玉米花序形态建成需要多种激素的参与。玉米AM 的正常启动和身份决定与生长素的调节密切相关[26]:BIF1和BIF4编码的Aux/IAA 蛋白调控BA1的表达, 进而调控AM 的形成[21],BA1突变后, 玉米发育过程中不能启动腋生分生组织, 导致植株只由茎和叶组成[27]; 高浓度CK 可以抑制雌蕊形成[19],促进细胞分裂素合成的基因KN1功能缺失后植株表现为顶端分生组织缩小, 产生稀疏的花序[28]; 内源赤霉素(GAs)在促进玉米雄蕊退化和抑制雌蕊原基败育中也发挥重要作用[29-30]; 油菜素内酯(BR)生物合成途径中的NA1突变后, 玉米植株会出现雄穗结实的现象, 而外源喷施BR 能抑制这种现象的发生[20]; 茉莉酸(JA)及其相关物质在决定玉米雌雄蕊发育中也发挥重要作用,SK-A7110突变后, 雌穗中JA 和JA-Ile 水平显著增加, 导致雌蕊败育[23], 影响玉米雄花花序发育的基因TS1和TS2突变体后, 内源JA 含量显著降低, 而外源喷施JA 能够恢复雄花花序发育[22]。本研究中的差异表达基因富集到3 种激素信号转导途径, 其中生长素信号途径中GH3 家族基因(Zm00001d043350)表达量降低最显著(log2(FC)=-6.38), 其同源基因OS01G0764800被证明在不同水稻品种开花期的表达量呈现显著差异[31]; 此外, 水杨酸和乙烯信号途径中多个基因的表达量也发生了显著变化, 在玉米雌穗发育异常fea5(fasciatedear5)材料也发现了类似的现象[32], 说明水杨酸和乙烯信号转导途径也可能参与SM 和FM 的发育过程, 但还需要更多的试验来验证。

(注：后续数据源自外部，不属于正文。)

(** [s'] is [s], [k] seconds further into the same phase. *)
Definition secondsLater (k : Z) (s s' : BreathSession) : Prop :=
  pattern s' = pattern s /\ breaths s' = breaths s /\
  currentRound s' = currentRound s /\
  currentPhaseIndex s' = currentPhaseIndex s /\
  isActive s' = isActive s /\ isPaused s' = isPaused s /\
  totalTime s' = totalTime s /\
  timeRemaining s' = timeRemaining s - k /\
  elapsedTime s' = elapsedTime s + k.

(** The count on display during each of the next [n] seconds: before the
    first tick, after the first tick, ..., after tick [n - 1]. *)
Definition countsDuring (n : nat) (w : World) : list Z :=
  map (fun k => currentCount (engine (ticks k w))) (seq 0 n).

(** [1, 2, ..., n] and [n, n - 1, ..., 1]. *)
Definition countUp (n : nat) : list Z :=
  map (fun k => Z.of_nat k + 1) (seq 0 n).

Definition countDown (n : nat) : list Z :=
  map (fun k => Z.of_nat n - Z.of_nat k) (seq 0 n).

(** Inhale for three seconds, pause for two. *)
Definition inhalePause : BreathPattern :=
  customPattern [phase PhaseType.inhale 3; phase PhaseType.pause 2].

(** The seconds in one round of a pattern. *)
Fixpoint sumDurations (ps : list BreathPhase) : Z :=
  match ps with
  | [] => 0
  | p :: ps' => duration p + sumDurations ps'
  end.

(** A session of [P] for [N] breaths that is running with [left] seconds to
    go; [base] is what had been emitted before the session was created. *)
Definition ticking (P : BreathPattern) (N : Z) (base : list EngineEvent.t)
  (left : Z) (w : World) : Prop :=
  exists s h i delta,
    session (engine w) = Some s /\
    timer (engine w) = Some h /\ live h w = true /\
    pattern s = P /\ breaths s = N /\
    isActive s = true /\ isPaused s = false /\
    currentPhaseIndex s = Z.of_nat i /\ (i < List.length (phases P))%nat /\
    1 <= currentRound s <= N /\
    1 <= timeRemaining s /\
    left = timeRemaining s + sumDurations (skipn (S i) (phases P))
           + sumDurations (phases P) * (N - currentRound s) /\
    totalTime s = calculateTotalTime P N /\
    elapsedTime s + left = calculateTotalTime P N /\
    emitted (trace w) = base ++ delta /\
    Z.of_nat (count_type EventType.roundComplete delta) = currentRound s - 1 /\
    count_type EventType.sessionComplete delta = 0%nat.

(** The same session, completed. *)
Definition completed (P : BreathPattern) (N : Z) (base : list EngineEvent.t)
  (w : World) : Prop :=
  exists s delta,
    session (engine w) = Some s /\
    timer (engine w) = None /\
    pattern s = P /\ breaths s = N /\
    isActive s = false /\ isPaused s = false /\
    currentRound s = N + 1 /\
    totalTime s = calculateTotalTime P N /\
    elapsedTime s = calculateTotalTime P N /\
    emitted (trace w) = base ++ delta /\
    Z.of_nat (count_type EventType.roundComplete delta) = N /\
    count_type EventType.sessionComplete delta = 1%nat.

(** ** More of the class and of its callers *)

(** The calls to the sound callback recorded in a trace, oldest first. *)
Fixpoint sounds (t : list Effect) : list (SoundCallback * BreathPhase * Z) :=
  match t with
  | [] => []
  | Sound cb p c :: t' => (cb, p, c) :: sounds t'
  | _ :: t' => sounds t'
  end.

(** The listeners called in a trace, oldest first. *)
Fixpoint notified (t : list Effect) : list Listener :=
  match t with
  | [] => []
  | Notify l _ :: t' => l :: notified t'
  | _ :: t' => notified t'
  end.

(** What one call to [updateCountingState] appends to the trace. *)
Definition spoken (w : World) : list Effect :=
  skipn (List.length (trace w)) (traceAfter w).
(** * ModularGuard-action: the result pipeline of the GitHub Action

    A shallow embedding of [src/run.ts] and [src/github.ts]: the path
    rewriting, the markdown comment, the check-run payload, the validation of
    the analysis binary's output and the orchestration of one run.

    Strings are JavaScript strings: sequences of UTF-16 code units, so that
    [length], [substring] and [replace] count what the code counts.  Numbers
    of the result schema are integers.  Calls that leave the process (REST
    API, subprocess, tool cache) are answered by a [World]; what the action
    logs, calls and outputs is recorded as a trace of [Event]s. *)

From Stdlib Require Import String Ascii DecimalString.
From Stdlib Require Import List ZArith NArith Bool Lia.
Import ListNotations.

Local Open Scope list_scope.

(** ** JavaScript strings *)

Definition char16 := N.
Definition jsstring := list char16.

(** An ASCII literal as a JavaScript string. *)
Definition str (s : string) : jsstring :=
  map N_of_ascii (list_ascii_of_string s).
Arguments str s%_string : simpl never.

Fixpoint jsstring_eqb (s t : jsstring) : bool :=
  match s, t with
  | [], [] => true
  | a :: s', b :: t' => N.eqb a b && jsstring_eqb s' t'
  | _, _ => false
  end.

(** Truthiness of a string: only the empty string is falsy. *)
Definition nonempty (s : jsstring) : bool :=
  match s with [] => false | _ :: _ => true end.

(** Truthiness of an optional string ([undefined] is falsy). *)
Definition truthy_opt (o : option jsstring) : bool :=
  match o with Some s => nonempty s | None => false end.

Definition LF : char16 := 10%N.
Definition SPACE : char16 := 32%N.
Definition SLASH : char16 := 47%N.
Definition BACKSLASH : char16 := 92%N.
Definition PIPE : char16 := 124%N.
Definition DQUOTE : char16 := 34%N.
Definition BACKTICK : char16 := 96%N.

(** [s.replace(/c/g, d)] for a single code unit [c]. *)
Definition replaceAll (c d : char16) (s : jsstring) : jsstring :=
  map (fun x => if N.eqb x c then d else x) s.

(** [s.substring(0, n)]. *)
Definition substring0 (n : nat) (s : jsstring) : jsstring := firstn n s.

Fixpoint startsWith (p s : jsstring) : bool :=
  match p, s with
  | [], _ => true
  | a :: p', b :: s' => N.eqb a b && startsWith p' s'
  | _ :: _, [] => false
  end.

(** [s.includes(t)]. *)
Fixpoint includes (s t : jsstring) : bool :=
  startsWith t s ||
  match s with
  | [] => false
  | _ :: s' => includes s' t
  end.

(** [c.repeat(n)] for a string [c]. *)
Fixpoint repeat_str (c : jsstring) (n : nat) : jsstring :=
  match n with
  | O => []
  | S n' => c ++ repeat_str c n'
  end.

(** Number of occurrences of a code unit. *)
Definition count_char (c : char16) (s : jsstring) : nat :=
  length (filter (N.eqb c) s).

(** [String(n)] for an integer [n] (decimal digits, a leading minus sign for
    negatives), as produced by template literals.  JavaScript prints so
    the integers below [10^21] in absolute value, which the counts, line
    numbers and ids of a run are. *)
Definition String_of (n : Z) : jsstring :=
  str (NilZero.string_of_int (Z.to_int n)).
Arguments String_of n : simpl never.

(** [s.toLowerCase()] on the ASCII letters.  Code units outside [A-Z] are
    kept: the full Unicode case mapping is not modelled; it sends no string
    with a code unit outside ASCII to [error] or [warning], the two strings
    the result is compared with. *)
Definition toLowerCase (s : jsstring) : jsstring :=
  map (fun c => if (65 <=? c)%N && (c <=? 90)%N then (c + 32)%N else c) s.

(** The symbols of the rendered texts, as UTF-16 code units; they are the
    ones [src/run.ts] and [tests/run.test.ts] spell out.  The copy of
    [github.ts] kept in [src/src/index.ts] holds the same symbols with
    their UTF-8 bytes read in another encoding; the tests of
    [formatComment] expect the symbols below. *)
Definition CROSS_MARK : jsstring := [10060%N].               (* U+274C *)
Definition WARNING_SIGN : jsstring := [9888%N; 65039%N].     (* U+26A0 U+FE0F *)
Definition CHECK_MARK : jsstring := [9989%N].                (* U+2705 *)
Definition RED_CIRCLE : jsstring := [55357%N; 56628%N].      (* U+1F534 *)
Definition LIGHT_BULB : jsstring := [55357%N; 56481%N].      (* U+1F4A1 *)
Definition RIGHT_ARROW : jsstring := [8594%N].               (* U+2192 *)
Definition PARTY_POPPER : jsstring := [55356%N; 57225%N].    (* U+1F389 *)
Definition BAR_CHART : jsstring := [55357%N; 56522%N].       (* U+1F4CA *)
Definition OPEN_BOOK : jsstring := [55357%N; 56534%N].       (* U+1F4D6 *)
Definition DOUBLE_HORIZONTAL : jsstring := [9552%N].         (* U+2550 *)

Definition nl : jsstring := [LF].

(** ** The result schema ([src/run.ts], [src/github.ts]) *)

Record ModularGuardSummary := {
  totalModules : Z;
  totalProjects : Z;
  errorCount : Z;
  warningCount : Z;
  isValid : bool
}.

Record ModularGuardProject := {
  name : jsstring;
  type : jsstring;
  project_filePath : jsstring;
  references : list jsstring
}.

Record ModularGuardModule := {
  moduleName : jsstring;
  projects : list ModularGuardProject
}.

Record ModularGuardViolation := {
  severity : jsstring;
  projectName : jsstring;
  invalidReference : jsstring;
  ruleName : jsstring;
  description : jsstring;
  suggestion : option jsstring;
  documentationUrl : option jsstring;
  filePath : jsstring;
  lineNumber : Z;
  columnNumber : Z
}.
(** * Prodit: the OAuth token lifecycle of the Xero connection

    A shallow embedding of the credential cipher and credential store of
    [database/db.js] and of the OAuth callback and request pipeline of the
    server ([/callback], [ensureValidToken], [refreshAccessToken],
    [xeroRequest]), with the properties of the specification stated and
    proved over it; then the endpoints of the server around the store
    ([/auth/xero], [/api/connections], [/api/status], [/api/items/update],
    [/api/admin/xero/status], [/api/admin/xero/disconnect]) behind
    [requireAuth] and [requireAdmin], with what the store, the pipeline and
    these endpoints show together.

    Conventions.
    - A [Buffer] is a [list byte]; JavaScript strings are [string].
    - A JavaScript object used as a record of JSON fields (the token bundle
      returned by the provider) is a [gmap string jsval]; a missing field reads
      as [None], JavaScript's [undefined].
    - The handlers run in a state-and-exception monad [M] over a [world]: the
      [xero_connections] table, the clock, the entropy consumed so far and the
      log of outbound HTTP requests and table writes. The database answers
      every statement; the identity provider and the API answer as a
      [provider] does, from all that happened before.
    - What the code takes from its runtime and does not define itself
      (AES-256-GCM of [crypto], [JSON], [Date]) is the class [Runtime]; the
      base64 codec of [Buffer] and [Array.prototype.sort] are written out. *)

From Stdlib Require Import ZArith NArith Lia Bool Ascii String List.
From Stdlib Require Import Strings.Byte.
From Stdlib Require Import DecimalString DecimalZ DecimalPos.
From stdpp Require Import gmap strings list fin_maps.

MADS-box 基因家族是植物中最大的家族之一,在花序发育过程中起着重要的作用[33]。本研究发现除3 个已经被解析参与玉米花序发育的MADS-box家族基因表达量显著降低外, 其他多个MADS-box基因家族成员的表达量在afp1材料中的表达量也显著下调, 说明这些基因可能在玉米花序发育中也发挥重要作用。同时, 多个在雌雄穗中特异表达的基因在afp1材料中表达量显著降低、以及多个在雌穗中不表达或者表达量低的基因在afp1材料中表达量显著增加, 说明AFP1可能调控这些基因的表达从而调控玉米FM 的形成。此外, 本试验中还发现afp1材料中Zm00001d037708的表达量显著提高(图6-D), 该基因的同源基因在拟南芥中编码尿苷二磷酸-糖基转移酶(UGTs), UGTs 也被报道参与玉米花丝的形成[34], 因此,Zm00001d037708也可能通过编码UGTs 调控玉米花序形态建成。

4 结论

本研究通过表型分析和连锁分析对影响玉米花序发育的基因afp1进行定位, 并通过进一步精细定位将候选区间缩小至300 kb 的范围内, 初步确定该候选基因为BD1。BD1 蛋白保守结构域ERF/AP2 的氨基酸R67W 的改变导致玉米花序发育异常, 说明该位点是BD1 蛋白发挥作用的关键。通过对afp1与野生型材料的幼穗组织进行RNA-seq 分析鉴定了274 个差异表达基因。对这些差异表达基因进行GO富集分析发现, 它们富集在17 个细胞组分、53 个分子功能和143 个生物过程。进一步KEGG 分析发现差异表达基因富集到多条代谢通路中。其中, 生长素、水杨酸和乙烯信号转导途径中富集的83.3%基因表达量都显著下调, 说明afp1可能通过影响激素信号途径从而调控玉米花序发育。